▶ What is being asked
Each line of the data below from the one holding "as [j|] eqn:Ej." to the one holding "assert (~ in_page a b) as Hp.", inclusive, is to be reproduced exactly; no other line belongs in the answer.

-------- Material for this exercise --------

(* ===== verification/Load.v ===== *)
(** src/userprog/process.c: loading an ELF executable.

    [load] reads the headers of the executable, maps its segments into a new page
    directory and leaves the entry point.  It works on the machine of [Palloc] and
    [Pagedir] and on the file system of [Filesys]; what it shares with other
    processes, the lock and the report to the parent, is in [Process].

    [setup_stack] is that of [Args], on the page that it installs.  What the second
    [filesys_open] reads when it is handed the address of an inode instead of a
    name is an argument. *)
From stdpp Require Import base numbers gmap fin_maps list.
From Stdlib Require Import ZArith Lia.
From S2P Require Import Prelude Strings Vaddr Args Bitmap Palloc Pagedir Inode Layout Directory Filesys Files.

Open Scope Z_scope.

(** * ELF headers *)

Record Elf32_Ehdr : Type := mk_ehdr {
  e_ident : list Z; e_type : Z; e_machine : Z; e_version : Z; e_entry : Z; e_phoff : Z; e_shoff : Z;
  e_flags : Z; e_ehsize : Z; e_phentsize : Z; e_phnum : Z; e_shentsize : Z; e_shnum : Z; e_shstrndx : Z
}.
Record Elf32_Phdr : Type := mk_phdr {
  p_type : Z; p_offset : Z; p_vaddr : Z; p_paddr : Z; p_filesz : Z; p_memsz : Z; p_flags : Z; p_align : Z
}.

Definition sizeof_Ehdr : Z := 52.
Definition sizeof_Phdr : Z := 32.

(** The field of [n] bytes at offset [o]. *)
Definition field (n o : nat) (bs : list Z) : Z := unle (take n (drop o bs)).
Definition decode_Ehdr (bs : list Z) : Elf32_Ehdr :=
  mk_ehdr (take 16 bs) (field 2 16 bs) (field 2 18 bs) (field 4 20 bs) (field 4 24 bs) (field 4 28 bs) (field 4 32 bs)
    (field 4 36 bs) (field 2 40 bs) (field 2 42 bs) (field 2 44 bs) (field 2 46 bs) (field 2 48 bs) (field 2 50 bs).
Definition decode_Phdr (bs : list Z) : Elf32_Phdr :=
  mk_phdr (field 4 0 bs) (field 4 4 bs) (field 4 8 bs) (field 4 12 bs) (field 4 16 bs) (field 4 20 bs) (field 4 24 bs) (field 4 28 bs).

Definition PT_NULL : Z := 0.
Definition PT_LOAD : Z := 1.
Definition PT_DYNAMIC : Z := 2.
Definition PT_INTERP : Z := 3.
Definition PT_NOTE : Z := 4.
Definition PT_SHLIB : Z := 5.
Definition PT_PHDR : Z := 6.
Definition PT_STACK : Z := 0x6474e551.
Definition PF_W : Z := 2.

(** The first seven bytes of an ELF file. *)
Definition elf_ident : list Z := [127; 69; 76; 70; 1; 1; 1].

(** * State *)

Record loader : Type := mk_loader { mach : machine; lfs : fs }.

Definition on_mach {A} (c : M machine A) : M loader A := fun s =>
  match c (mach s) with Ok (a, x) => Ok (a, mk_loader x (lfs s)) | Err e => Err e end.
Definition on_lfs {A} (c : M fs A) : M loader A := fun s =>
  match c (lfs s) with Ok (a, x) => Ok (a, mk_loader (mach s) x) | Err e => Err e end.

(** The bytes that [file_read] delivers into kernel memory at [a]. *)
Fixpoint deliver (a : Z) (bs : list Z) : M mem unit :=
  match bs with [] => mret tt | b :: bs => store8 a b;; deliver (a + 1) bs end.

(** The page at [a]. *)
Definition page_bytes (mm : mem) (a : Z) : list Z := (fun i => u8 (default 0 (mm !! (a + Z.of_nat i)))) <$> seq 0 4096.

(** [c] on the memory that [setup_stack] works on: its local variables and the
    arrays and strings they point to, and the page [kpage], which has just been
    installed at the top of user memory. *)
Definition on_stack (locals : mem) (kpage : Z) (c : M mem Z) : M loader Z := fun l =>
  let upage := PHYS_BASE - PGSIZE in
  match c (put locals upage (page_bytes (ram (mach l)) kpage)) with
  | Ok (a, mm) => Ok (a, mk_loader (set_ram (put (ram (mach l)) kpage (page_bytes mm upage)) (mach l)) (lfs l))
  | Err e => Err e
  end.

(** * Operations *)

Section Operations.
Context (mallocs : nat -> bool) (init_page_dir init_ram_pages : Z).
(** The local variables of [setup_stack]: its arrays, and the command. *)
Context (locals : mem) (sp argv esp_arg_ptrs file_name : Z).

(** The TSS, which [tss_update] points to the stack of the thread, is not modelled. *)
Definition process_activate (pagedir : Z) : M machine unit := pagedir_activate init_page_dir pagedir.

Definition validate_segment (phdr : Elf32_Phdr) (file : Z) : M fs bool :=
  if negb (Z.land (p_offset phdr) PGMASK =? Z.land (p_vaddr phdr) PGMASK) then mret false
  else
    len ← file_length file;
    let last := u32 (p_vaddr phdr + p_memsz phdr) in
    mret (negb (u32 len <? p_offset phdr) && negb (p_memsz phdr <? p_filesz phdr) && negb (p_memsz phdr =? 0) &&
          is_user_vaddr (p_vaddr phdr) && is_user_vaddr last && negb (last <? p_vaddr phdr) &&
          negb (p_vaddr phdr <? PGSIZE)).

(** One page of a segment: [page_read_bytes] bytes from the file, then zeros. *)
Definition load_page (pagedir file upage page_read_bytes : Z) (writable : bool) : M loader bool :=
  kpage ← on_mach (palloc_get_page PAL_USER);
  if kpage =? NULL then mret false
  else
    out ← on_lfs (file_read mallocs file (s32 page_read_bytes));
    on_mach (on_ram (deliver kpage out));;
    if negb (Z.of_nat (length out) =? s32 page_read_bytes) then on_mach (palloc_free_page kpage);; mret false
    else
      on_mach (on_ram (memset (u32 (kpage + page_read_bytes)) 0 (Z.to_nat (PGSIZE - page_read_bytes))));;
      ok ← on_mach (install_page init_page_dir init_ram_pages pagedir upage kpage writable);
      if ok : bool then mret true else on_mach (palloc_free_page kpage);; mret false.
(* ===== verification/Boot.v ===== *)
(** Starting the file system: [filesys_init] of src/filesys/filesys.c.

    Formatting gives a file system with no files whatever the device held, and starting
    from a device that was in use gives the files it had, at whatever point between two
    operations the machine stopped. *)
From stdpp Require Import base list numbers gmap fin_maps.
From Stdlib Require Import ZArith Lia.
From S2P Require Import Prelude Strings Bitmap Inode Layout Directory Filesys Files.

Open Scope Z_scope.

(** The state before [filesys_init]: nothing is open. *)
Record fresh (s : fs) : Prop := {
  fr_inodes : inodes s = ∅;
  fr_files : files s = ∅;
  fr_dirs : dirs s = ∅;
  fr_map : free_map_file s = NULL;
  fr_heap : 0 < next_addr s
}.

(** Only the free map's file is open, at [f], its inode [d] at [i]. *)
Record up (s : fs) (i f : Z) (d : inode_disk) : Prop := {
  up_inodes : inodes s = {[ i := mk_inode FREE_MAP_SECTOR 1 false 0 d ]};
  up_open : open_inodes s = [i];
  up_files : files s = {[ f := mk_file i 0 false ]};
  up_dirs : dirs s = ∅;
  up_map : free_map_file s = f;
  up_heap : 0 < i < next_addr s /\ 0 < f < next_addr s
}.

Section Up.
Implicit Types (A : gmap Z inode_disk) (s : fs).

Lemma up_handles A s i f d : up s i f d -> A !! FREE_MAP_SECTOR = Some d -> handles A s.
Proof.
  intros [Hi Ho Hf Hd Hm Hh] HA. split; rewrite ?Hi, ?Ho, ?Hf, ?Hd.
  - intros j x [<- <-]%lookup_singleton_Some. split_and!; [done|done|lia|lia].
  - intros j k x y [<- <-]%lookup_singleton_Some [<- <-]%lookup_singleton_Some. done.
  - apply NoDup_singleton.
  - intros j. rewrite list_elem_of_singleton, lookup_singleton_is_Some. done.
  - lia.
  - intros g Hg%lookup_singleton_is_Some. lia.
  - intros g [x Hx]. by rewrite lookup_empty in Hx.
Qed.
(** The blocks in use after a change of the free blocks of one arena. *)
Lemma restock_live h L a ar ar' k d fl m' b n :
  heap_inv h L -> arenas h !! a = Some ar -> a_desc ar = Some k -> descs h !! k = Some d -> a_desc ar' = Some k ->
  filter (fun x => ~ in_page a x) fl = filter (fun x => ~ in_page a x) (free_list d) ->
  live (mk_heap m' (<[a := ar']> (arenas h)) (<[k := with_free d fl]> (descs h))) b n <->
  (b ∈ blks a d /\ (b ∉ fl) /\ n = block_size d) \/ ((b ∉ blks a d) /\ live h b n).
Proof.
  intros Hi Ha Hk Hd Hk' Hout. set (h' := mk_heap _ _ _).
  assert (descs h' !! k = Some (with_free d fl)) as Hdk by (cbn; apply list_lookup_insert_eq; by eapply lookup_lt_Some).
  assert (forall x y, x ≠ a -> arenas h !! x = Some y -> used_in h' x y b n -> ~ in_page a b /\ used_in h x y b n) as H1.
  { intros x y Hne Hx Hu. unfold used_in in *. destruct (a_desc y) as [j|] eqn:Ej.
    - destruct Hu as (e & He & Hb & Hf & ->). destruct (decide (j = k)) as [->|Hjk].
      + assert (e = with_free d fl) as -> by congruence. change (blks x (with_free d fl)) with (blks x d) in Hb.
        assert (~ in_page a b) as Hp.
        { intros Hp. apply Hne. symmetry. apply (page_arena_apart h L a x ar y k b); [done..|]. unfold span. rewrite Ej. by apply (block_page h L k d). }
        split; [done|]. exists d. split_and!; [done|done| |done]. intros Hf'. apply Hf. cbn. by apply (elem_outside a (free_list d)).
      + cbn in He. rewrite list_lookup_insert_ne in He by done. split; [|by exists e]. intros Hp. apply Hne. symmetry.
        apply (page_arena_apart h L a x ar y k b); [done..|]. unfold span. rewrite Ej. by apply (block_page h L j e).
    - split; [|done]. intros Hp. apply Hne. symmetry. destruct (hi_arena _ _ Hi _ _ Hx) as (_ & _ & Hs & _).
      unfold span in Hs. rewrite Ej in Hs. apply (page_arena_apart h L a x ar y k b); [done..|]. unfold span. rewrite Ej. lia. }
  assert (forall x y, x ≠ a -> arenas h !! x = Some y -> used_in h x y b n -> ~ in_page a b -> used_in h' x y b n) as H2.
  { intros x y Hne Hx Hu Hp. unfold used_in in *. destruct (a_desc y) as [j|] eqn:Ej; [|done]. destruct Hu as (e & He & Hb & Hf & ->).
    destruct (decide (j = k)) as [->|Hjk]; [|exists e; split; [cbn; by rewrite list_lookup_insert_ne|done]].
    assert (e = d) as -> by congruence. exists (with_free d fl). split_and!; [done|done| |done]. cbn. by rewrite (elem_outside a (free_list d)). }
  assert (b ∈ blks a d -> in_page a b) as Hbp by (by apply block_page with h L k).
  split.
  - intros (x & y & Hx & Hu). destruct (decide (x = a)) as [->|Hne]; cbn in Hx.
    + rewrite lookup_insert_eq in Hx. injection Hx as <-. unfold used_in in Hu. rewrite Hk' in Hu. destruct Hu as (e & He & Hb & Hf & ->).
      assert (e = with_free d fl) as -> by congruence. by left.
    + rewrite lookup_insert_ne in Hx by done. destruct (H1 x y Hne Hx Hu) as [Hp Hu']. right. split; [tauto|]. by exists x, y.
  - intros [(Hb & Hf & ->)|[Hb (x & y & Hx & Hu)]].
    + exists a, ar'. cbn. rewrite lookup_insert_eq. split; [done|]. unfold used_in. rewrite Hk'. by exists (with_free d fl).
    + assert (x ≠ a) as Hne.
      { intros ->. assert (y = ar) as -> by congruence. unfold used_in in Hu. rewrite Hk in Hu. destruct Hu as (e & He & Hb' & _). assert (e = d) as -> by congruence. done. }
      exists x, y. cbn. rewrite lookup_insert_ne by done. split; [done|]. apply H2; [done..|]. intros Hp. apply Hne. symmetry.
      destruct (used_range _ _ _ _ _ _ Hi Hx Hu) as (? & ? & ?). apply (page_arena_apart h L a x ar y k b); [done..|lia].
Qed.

--------

▶ Finished task
  { intros x y Hne Hx Hu. unfold used_in in *. destruct (a_desc y) as [j|] eqn:Ej.
    - destruct Hu as (e & He & Hb & Hf & ->). destruct (decide (j = k)) as [->|Hjk].
      + assert (e = with_free d fl) as -> by congruence. change (blks x (with_free d fl)) with (blks x d) in Hb.
        assert (~ in_page a b) as Hp.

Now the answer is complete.